(** * EduKid: adaptive question selection, mastery update and the
      game-engine view-state machine

    Shallow embedding of

    - [server/routes.ts]: the [getNextQuestion] and [submitAnswer] handlers;
    - the [GameEngine] page component: [handleAnswer], [handleContinue], the
      game-phase interval effect and the shuffled [allOptions].

    JavaScript numbers are binary64 floats.  Identifiers, difficulties,
    counters and millisecond clocks only ever hold integers and are modelled
    as [Z].  The mastery score and the value of [Math.random()] are modelled
    as exact rationals [Q]: the arithmetic done on them ([* 5], [* length],
    [Math.floor]) is taken exactly. *)

From Stdlib Require Import ZArith QArith Qround String List Permutation Lia.
From Stdlib Require Import SpecFloat.
From stdpp Require Import base option list gmap strings.

Local Open Scope string_scope.
Local Open Scope Z_scope.

(** ** server/routes.ts *)

Module Routes.

(** Rows of the [questions], [mastery] and [learning_events] tables, with the
    columns the two handlers read or write. *)
Record Question : Type := mkQuestion {
  id : Z;
  topicId : Z;
  content : string;
  correctAnswer : string;
  distractors : list string;
  difficulty : Z;
  explanation : option string   (* nullable column *)
}.

Record Mastery : Type := mkMastery { score : Q }.

Record LearningEvent : Type := mkLearningEvent {
  ev_userId : Z;
  ev_questionId : Z;
  ev_isCorrect : bool;
  ev_timeTaken : Z
}.

(** The JSON body sent by [submitAnswer]. *)
Record Outcome : Type := mkOutcome {
  correct : bool;
  out_correctAnswer : string;
  coinsEarned : Z;
  newMastery : Q;
  feedback : string
}.

(** What a handler sends back. *)
Inductive response (A : Type) : Type :=
| Status401                      (* res.status(401).send() *)
| Status404 (message : string)   (* res.status(404).json({ message }) *)
| Json (body : A).               (* res.json(body) *)
Arguments Status401 {A}.
Arguments Status404 {A} message.
Arguments Json {A} body.

(** *** Calls on the [storage] object

    A handler is a sequence of awaited calls on [storage].  It is embedded as
    a tree of calls: each node is one call with its arguments, each
    continuation receives what the call resolves to. *)
Inductive storage (A : Type) : Type :=
| Ret (a : A)
| GetMastery (userId topic : Z) (k : option Mastery -> storage A)
| GetQuestionsByTopic (topic : Z) (k : list Question -> storage A)
| GetQuestion (questionId : Z) (k : option Question -> storage A)
| LogLearningEvent (userId questionId : Z) (isCorrect : bool) (timeTaken : Z)
    (k : storage A)
| UpdateMastery (userId topic : Z) (newScore : Q) (k : storage A).
Arguments Ret {A} a.
Arguments GetMastery {A} userId topic k.
Arguments GetQuestionsByTopic {A} topic k.
Arguments GetQuestion {A} questionId k.
Arguments LogLearningEvent {A} userId questionId isCorrect timeTaken k.
Arguments UpdateMastery {A} userId topic newScore k.

Fixpoint bind {A B : Type} (p : storage A) (f : A -> storage B) : storage B :=
  match p with
  | Ret a => f a
  | GetMastery u t k => GetMastery u t (fun r => bind (k r) f)
  | GetQuestionsByTopic t k => GetQuestionsByTopic t (fun r => bind (k r) f)
  | GetQuestion q k => GetQuestion q (fun r => bind (k r) f)
  | LogLearningEvent u q c t k => LogLearningEvent u q c t (bind k f)
  | UpdateMastery u t s k => UpdateMastery u t s (bind k f)
  end.

Notation "'await' x <- c ;; k" := (bind c (fun x => k))
  (at level 10, x name, c at level 99, k at level 200).
Notation "'exec' c ;; k" := (bind c (fun _ : unit => k))
  (at level 10, c at level 99, k at level 200).
(** * moui: the widget view render pipeline, hit testing and redraw trigger

    A shallow embedding of

    - [src/moui/widgets/widget_view.cc]  (WidgetView: PopulateWidgetList,
      PopAndFinalizeWidgetItems, Render, ShouldHandleEvent,
      WidgetViewWillRender, WidgetViewDidRender),
    - [src/moui/widgets/widget.cc]       (Widget::AddChild),
    - [src/unnamed/part_001]             (BaseView::Redraw),

    followed by the properties the specification states about them.

    Conventions.
    - The C++ type [float] is read as the rationals [Q]; infinities and NaN
      are not modelled.  [PlanItem] and [PopulateWidgetList] compute without
      rounding, and the concrete inputs of Part II only involve small
      integers, on which binary32 arithmetic is exact.  [PlanItem_rounded]
      and [PopulateWidgetList_rounded] are the same functions with every
      operation rounded; the properties of Part III that rest on the
      arithmetic of the planner are stated of them, for every rounding.
    - [int level] is read as [Z]; it starts at 0 and grows by one per tree
      level, so no wrap-around is involved.
    - A [Widget*] of the widget tree is read as the widget it points to, with
      its children; the field [addr] stands for the pointer value and is what
      pointer comparisons and statements about "the same widget" use.
    - Calls into nanovg and into the virtual hooks of a widget are recorded
      as a list of [Call]s, in program order.  The hooks are taken not to
      change the tree while Render or ShouldHandleEvent runs, and
      [Widget::ShouldHandleEvent(location)] to be a test without effects.

    Part I holds the embedding, Parts II and III the properties. *)

(** * Part I: the embedding *)

From Stdlib Require Import QArith Qminmax ZArith List Bool Lia Lqa Permutation.
From stdpp Require Import gmap.
Import ListNotations.

Local Open Scope Q_scope.

(** ** Numbers *)

Abbreviation float := Q.

(** [a <= b] and [a < b] on floats, as the tests of the source. *)
Definition fle (a b : float) : bool := Qle_bool a b.
Definition flt (a b : float) : bool := negb (Qle_bool b a).

(** [std::max(a, b)] is [b] when [a < b] and [a] otherwise; [std::min(a, b)]
    is [b] when [b < a] and [a] otherwise. *)
Definition std_max (a b : float) : float := if flt a b then b else a.
Definition std_min (a b : float) : float := if flt b a then b else a.

Record Point : Type := MkPoint { x : float; y : float }.

(** ** Widgets (widget.h)

    The resolved geometry ([GetX], [GetY], [GetWidth], [GetHeight]) is what
    the accessors of the same name return for the widget; their unit
    resolution is not part of the sources at hand.  [handles] is the virtual
    [Widget::ShouldHandleEvent(location)]. *)
#[warnings="-register-all"]
Inductive Widget : Type := MkWidget {
  addr : nat;
  IsHidden : bool;
  GetX : float;
  GetY : float;
  GetWidth : float;
  GetHeight : float;
  scale_ : float;
  handles : Point -> bool;
  children : list Widget
}.

(** Structural induction that also covers the children. *)
Section WidgetInduction.
Variable P : Widget -> Prop.
Hypothesis step : forall w, Forall P (children w) -> P w.

Fixpoint Widget_forall_ind (w : Widget) : P w :=
  step w
    (match w as w0 return Forall P (children w0) with
     | MkWidget _ _ _ _ _ _ _ _ cs =>
         (fix children_ok (l : list Widget) : Forall P l :=
            match l with
            | [] => @List.Forall_nil _ P
            | c :: l' => @List.Forall_cons _ P c l' (Widget_forall_ind c) (children_ok l')
            end) cs
     end).
End WidgetInduction.

(** All widgets of a tree, parent first, children in insertion order. *)
Fixpoint preorder (w : Widget) : list Widget :=
  w :: flat_map preorder (children w).
(** * EventDock webhook health action: the classifier, the report renderer,
      the pull-request comment publisher and the orchestrating [run]

    A shallow embedding of [src/index.js].

    - Numbers are IEEE-754 doubles, written as the Standard Library's
      [spec_float] and always read through their exact rational value, as
      ECMAScript's [Number::lessThan], [Number::equal] and [toFixed] specify.
    - A property of the parsed response is absent, [null] or a value of the
      type the API documents ([opt]); calling a method on an absent or null
      property throws the [TypeError] JavaScript throws.
    - Exceptions are an error result; the effects of the action (outputs,
      failure mark, log, job summary, comments of the pull request) are the
      fields of an explicit [state], threaded by a state-and-error monad.
    - What the action calls but does not define is a parameter: the host's
      number printing ([Host]), the network behind [fetch] ([exchange]: when
      a request settles and how, and how long its body takes to read), the
      workflow context and the GitHub comment API reached through octokit
      ([env]).  [Node] gives one concrete host, on which the scenarios of the
      specification are run. *)

From Stdlib Require Import ZArith QArith Qround Qabs Ascii String List Lia.
From Stdlib Require Import Floats.SpecFloat.
From stdpp Require Import base option list gmap strings pretty.

Open Scope string_scope.

(** ** JavaScript values read from the parsed response *)

(** A property of a parsed JSON object: absent ([undefined]), [null], or a
    value of the expected type. *)
Inductive opt (A : Type) : Type :=
  | undefined
  | null
  | val (a : A).
Arguments undefined {A}.
Arguments null {A}.
Arguments val {A} a.

Abbreviation number := spec_float.

Definition NaN : number := S754_nan.

Module Number.

(** The real number denoted by a finite double [(-1)^s * m * 2^e]. *)
Definition finite_value (s : bool) (m : positive) (e : Z) : Q :=
  let a := match e with
           | Z0 => inject_Z (Zpos m)
           | Zpos p => inject_Z (Zpos m * 2 ^ Zpos p)
           | Zneg p => Zpos m # (2 ^ p)
           end in
  if s then Qopp a else a.

(** The mathematical value of a zero or finite number (0 elsewhere, where
    it is never consulted). *)
Definition real (x : number) : Q :=
  match x with
  | S754_finite s m e => finite_value s m e
  | _ => 0
  end.

Definition Qltb (a b : Q) : bool :=
  match Qcompare a b with Lt => true | _ => false end.

Definition Qeqb (a b : Q) : bool :=
  match Qcompare a b with Eq => true | _ => false end.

● **THE PROBLEM**: Nothing outside this range should appear: the lines from the start of the listing through the line with "- the [GameEngine]", each reproduced exactly, both ends included.

● **TASK ANSWER**:
(** * EduKid: adaptive question selection, mastery update and the
      game-engine view-state machine

    Shallow embedding of

    - [server/routes.ts]: the [getNextQuestion] and [submitAnswer] handlers;
    - the [GameEngine] page component: [handleAnswer], [handleContinue], the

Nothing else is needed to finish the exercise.